Work order: After finding the line with "- unfold rlp_list, rlps. len_lia." in the entries below, retype exactly each line from there through the line with "Proof. done. Qed.", including that final line.

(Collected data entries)

Lemma SkipItem_ok : SkipItem v = (Ok tt, drop (Z.to_nat (payload_size_bytes h)) v').
Proof.
  pose proof payload_in_view. destruct (skip_header_ok v h v' Hh) as (Hs & _ & _).
  unfold SkipItem. erewrite bind_ok by apply PeekHeader_ok. erewrite bind_ok by apply Hs.
  unfold_m. decide_guard. done.
Qed.

Lemma read_bytes_ok : is_list h = false ->
  read_bytes v = (Ok (take (Z.to_nat (payload_size_bytes h)) v'),
                  drop (Z.to_nat (payload_size_bytes h)) v').
Proof.
  intros Hl. pose proof payload_in_view. destruct (skip_header_ok v h v' Hh) as (Hs & _ & _).
  unfold read_bytes. erewrite bind_ok by apply PeekHeader_ok. rewrite Hl. unfold_m.
  rewrite Hs. decide_guard. done.
Qed.

Lemma ReadListHeaderBytes_ok :
  is_list h = true -> ReadListHeaderBytes v = (Ok (payload_size_bytes h), v').
Proof.
  intros Hl. destruct (skip_header_ok v h v' Hh) as (Hs & _ & _).
  unfold ReadListHeaderBytes. erewrite bind_ok by apply PeekHeader_ok. rewrite Hl. cbn [negb].
  unfold_m. by rewrite Hs.
Qed.

Lemma read_fixed_ok N : is_list h = false -> payload_size_bytes h = N ->
  read_fixed N v = (Ok (take (Z.to_nat N) v'), drop (Z.to_nat N) v').
Proof.
  intros Hl HN. pose proof payload_in_view. destruct (skip_header_ok v h v' Hh) as (Hs & _ & _).
  unfold read_fixed. erewrite bind_ok by apply PeekHeader_ok. rewrite Hl, HN, Z.eqb_refl.
  cbn [negb andb]. unfold_m. rewrite Hs. decide_guard. done.
Qed.

Let p := take (Z.to_nat (payload_size_bytes h)) v'.

Lemma payload_len : len p = payload_size_bytes h.
Proof. apply len_take, payload_in_view. Qed.

Lemma payload_ok : bytes_ok p.
Proof.
  apply bytes_ok_take. destruct (skip_header_ok v h v' Hh) as (_ & -> & _).
  by apply bytes_ok_drop.
Qed.

(** The two guards of the integer reads that the header and the digits make redundant. *)
Lemma integer_guards : is_list h = false -> compact_digits p ->
  (1 <? payload_size_bytes h) && (byte_at p 0 =? 0) = false
  /\ (payload_size_bytes h =? 1) && (0 <? header_size_bytes h)
     && (byte_at p 0 <? kRlpSingleByteThreshold) = false.
Proof.
  intros Hl Hd. pose proof payload_len as Hp. consts. split.
  - destruct Hd as [Hc | E]; [| rewrite E in *; rewrite len_cons, len_nil in Hp; lia].
    destruct p as [|b q]; [rewrite len_nil in Hp; lia |]. rewrite byte_at_0. cbn in Hc. lia.
  - destruct (decode_header_inv v h v' Hv Hh) as [(b & t & -> & _ & -> & ->) | (_ & _ & _ & _ & H1)];
      [header_simpl; lia |].
    destruct (Z.eqb_spec (payload_size_bytes h) 1) as [E|]; [| done]. specialize (H1 Hl E).
    assert (byte_at p 0 = byte_at v' 0) as ->; [| lia].
    unfold p. rewrite E. by destruct v'.
Qed.

(** Both integer reads parse the payload. *)
Lemma read_integral_ok w n : is_list h = false -> 0 <= w <= 32 ->
  len p <= w -> from_big_compact w p = Ok n ->
  read_integral w v = (Ok n, drop (Z.to_nat (payload_size_bytes h)) v').
Proof.
  intros Hl Hw Hlen Hf. pose proof payload_in_view. pose proof payload_len.
  pose proof (decode_header_bounds v h v' Hv Hh).
  destruct (from_big_compact_inv w p n payload_ok ltac:(lia) Hf) as (Hd & _).
  destruct (integer_guards Hl Hd) as [G1 G2].
  unfold read_integral. erewrite bind_ok by apply PeekHeader_ok. rewrite Hl. unfold_m.
  rewrite substr_payload. fold p. rewrite G1, G2. decide_guard. decide_guard.
  rewrite Hf. unfold remove_prefix. by rewrite drop_item.
Qed.

Lemma read_uint256_ok n : is_list h = false ->
  len p <= 32 -> from_big_compact 32 p = Ok n ->
  read_uint256 v = (Ok n, drop (Z.to_nat (payload_size_bytes h)) v').
Proof.
  intros Hl Hlen Hf. pose proof payload_in_view. pose proof payload_len.
  pose proof (decode_header_bounds v h v' Hv Hh).
  destruct (from_big_compact_inv 32 p n payload_ok ltac:(lia) Hf) as (Hd & _ & Hn & _).
  destruct (integer_guards Hl Hd) as [G1 G2].
  unfold read_uint256. erewrite bind_ok by apply PeekHeader_ok. rewrite Hl. unfold_m.
  rewrite substr_payload. fold p. rewrite G1. decide_guard.
  rewrite from_big_compact_uint256_eq, Hf by apply payload_ok.
  assert ((payload_size_bytes h =? 1) && (n <? kRlpSingleByteThreshold)
          && (0 <? header_size_bytes h) = false) as ->.
  { destruct (Z.eqb_spec (payload_size_bytes h) 1); [| done].
    destruct p as [|b [|? ?]]; [len_lia | | len_lia]. rewrite byte_at_0 in G2.
    rewrite Hn. unfold be_value. cbn [rev app le_value]. rewrite Z.mul_0_r, Z.add_0_r.
    destruct (0 <? header_size_bytes h), (b <? kRlpSingleByteThreshold); done. }
  decide_guard. unfold remove_prefix. by rewrite drop_item.
Qed.
End peeked.

(** ** Reading back one item *)

Definition item_payload (it : item) : bytes := match it with Str s => s | Lst l => rlps l end.
Definition item_is_list (it : item) : bool := match it with Str _ => false | Lst _ => true end.

Lemma len_payload_le it : len (item_payload it) <= len (rlp it).
Proof.
  destruct it as [s|l]; cbn.
  - unfold rlp_string. case_match; len_lia.
  - unfold rlp_list, rlps. len_lia.
Qed.

(** The header of an encoded item is the item's, and decoding stops at its payload. *)
Lemma decode_header_rlp it rest :
  len (rlp it) < 2 ^ 64 ->
  decode_header_impl (rlp it ++ rest)
  = (Ok {| is_list := item_is_list it; payload_size_bytes := len (item_payload it);
           header_size_bytes := len (rlp it) - len (item_payload it) |},
     item_payload it ++ rest).
Proof.
  intros Hl. pose proof (len_payload_le it). destruct it as [s|l]; cbn in *.
  - unfold rlp_string in *. destruct (is_literal s) eqn:El.
    + destruct s as [|b [|? ?]]; [done | | done]. cbn in El. cbn [app].
      by rewrite decode_header_literal by lia.
    + rewrite <- app_assoc, decode_header_prefix by (try done; lia). repeat f_equal. len_lia.
  - unfold rlp_list in *. fold (rlps l) in *. rewrite <- app_assoc, decode_header_prefix by (try done; lia).
    repeat f_equal. len_lia.
Qed.

(** [m] reads [bs] off the front of any view and returns [a]. *)
Definition reads {A} (m : DecM A) (bs : bytes) (a : A) : Prop :=
  len bs < 2 ^ 64 -> forall rest, bytes_ok (bs ++ rest) -> m (bs ++ rest) = (Ok a, rest).

Create HintDb reads.

Lemma reads_ret {A} (a : A) : reads (mret a) [] a.
Proof. done. Qed.

Lemma reads_bind {A B} (m : DecM A) (k : A -> DecM B) b1 b2 a b :
  reads m b1 a -> reads (k a) b2 b -> reads (m ≫= k) (b1 ++ b2) b.
Proof.
  intros H1 H2 Hl rest. rewrite <- app_assoc. intros Hok.
  rewrite (bind_ok _ _ _ _ _ (H1 ltac:(len_lia) _ Hok)).
  apply H2; [len_lia |]. by apply bytes_ok_app in Hok as [_ ?].
Qed.

Lemma reads_or_else {A} (m : DecM A) e bs a : reads m bs a -> reads (or_else m e) bs a.
Proof. intros H Hl rest Hok. unfold or_else. by rewrite (H Hl rest Hok). Qed.

(** A test that passes. *)
Lemma reads_fail_if {A} c e (k : unit -> DecM A) bs a :
  c = false -> reads (k tt) bs a -> reads (fail_if c e ≫= k) bs a.
Proof. intros -> H. exact H. Qed.

Section reads_item.
Context (it : item).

Solution below:
  - unfold rlp_list, rlps. len_lia.
Qed.

(** The header of an encoded item is the item's, and decoding stops at its payload. *)
Lemma decode_header_rlp it rest :
  len (rlp it) < 2 ^ 64 ->
  decode_header_impl (rlp it ++ rest)
  = (Ok {| is_list := item_is_list it; payload_size_bytes := len (item_payload it);
           header_size_bytes := len (rlp it) - len (item_payload it) |},
     item_payload it ++ rest).
Proof.
  intros Hl. pose proof (len_payload_le it). destruct it as [s|l]; cbn in *.
  - unfold rlp_string in *. destruct (is_literal s) eqn:El.
    + destruct s as [|b [|? ?]]; [done | | done]. cbn in El. cbn [app].
      by rewrite decode_header_literal by lia.
    + rewrite <- app_assoc, decode_header_prefix by (try done; lia). repeat f_equal. len_lia.
  - unfold rlp_list in *. fold (rlps l) in *. rewrite <- app_assoc, decode_header_prefix by (try done; lia).
    repeat f_equal. len_lia.
Qed.

(** [m] reads [bs] off the front of any view and returns [a]. *)
Definition reads {A} (m : DecM A) (bs : bytes) (a : A) : Prop :=
  len bs < 2 ^ 64 -> forall rest, bytes_ok (bs ++ rest) -> m (bs ++ rest) = (Ok a, rest).

Create HintDb reads.

Lemma reads_ret {A} (a : A) : reads (mret a) [] a.
Proof. done. Qed.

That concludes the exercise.